→ **ABOUT THIS EXERCISE**
Within the records below, reproduce without change the lines from the line that has "The facade talks" through the line that has "the non-OK status. *)", and only those.

→ **AVAILABLE DATA**
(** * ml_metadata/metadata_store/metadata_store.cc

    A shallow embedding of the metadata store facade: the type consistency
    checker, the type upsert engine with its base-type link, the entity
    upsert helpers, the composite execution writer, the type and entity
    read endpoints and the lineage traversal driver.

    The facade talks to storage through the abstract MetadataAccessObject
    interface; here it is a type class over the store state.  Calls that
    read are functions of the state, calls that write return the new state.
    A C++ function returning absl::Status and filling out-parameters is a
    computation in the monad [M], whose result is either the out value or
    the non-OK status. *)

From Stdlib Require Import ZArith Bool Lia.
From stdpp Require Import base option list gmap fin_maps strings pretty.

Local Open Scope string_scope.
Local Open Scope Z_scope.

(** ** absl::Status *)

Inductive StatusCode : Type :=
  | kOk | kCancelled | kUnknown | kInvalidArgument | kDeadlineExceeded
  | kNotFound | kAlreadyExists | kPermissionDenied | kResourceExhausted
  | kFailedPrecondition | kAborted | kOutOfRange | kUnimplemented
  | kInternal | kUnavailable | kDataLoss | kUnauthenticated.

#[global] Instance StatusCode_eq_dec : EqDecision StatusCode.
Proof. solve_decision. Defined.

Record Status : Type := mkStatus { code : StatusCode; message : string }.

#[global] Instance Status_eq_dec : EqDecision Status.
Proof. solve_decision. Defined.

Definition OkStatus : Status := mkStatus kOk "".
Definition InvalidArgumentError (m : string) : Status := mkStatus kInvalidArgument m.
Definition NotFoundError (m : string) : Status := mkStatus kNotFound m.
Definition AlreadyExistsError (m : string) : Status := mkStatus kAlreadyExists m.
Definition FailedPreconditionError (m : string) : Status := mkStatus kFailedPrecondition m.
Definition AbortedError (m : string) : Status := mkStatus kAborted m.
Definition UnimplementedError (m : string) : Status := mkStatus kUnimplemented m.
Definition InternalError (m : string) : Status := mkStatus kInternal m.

→ **SOLUTION FOR THIS PROBLEM**
    The facade talks to storage through the abstract MetadataAccessObject
    interface; here it is a type class over the store state.  Calls that
    read are functions of the state, calls that write return the new state.
    A C++ function returning absl::Status and filling out-parameters is a
    computation in the monad [M], whose result is either the out value or
    the non-OK status. *)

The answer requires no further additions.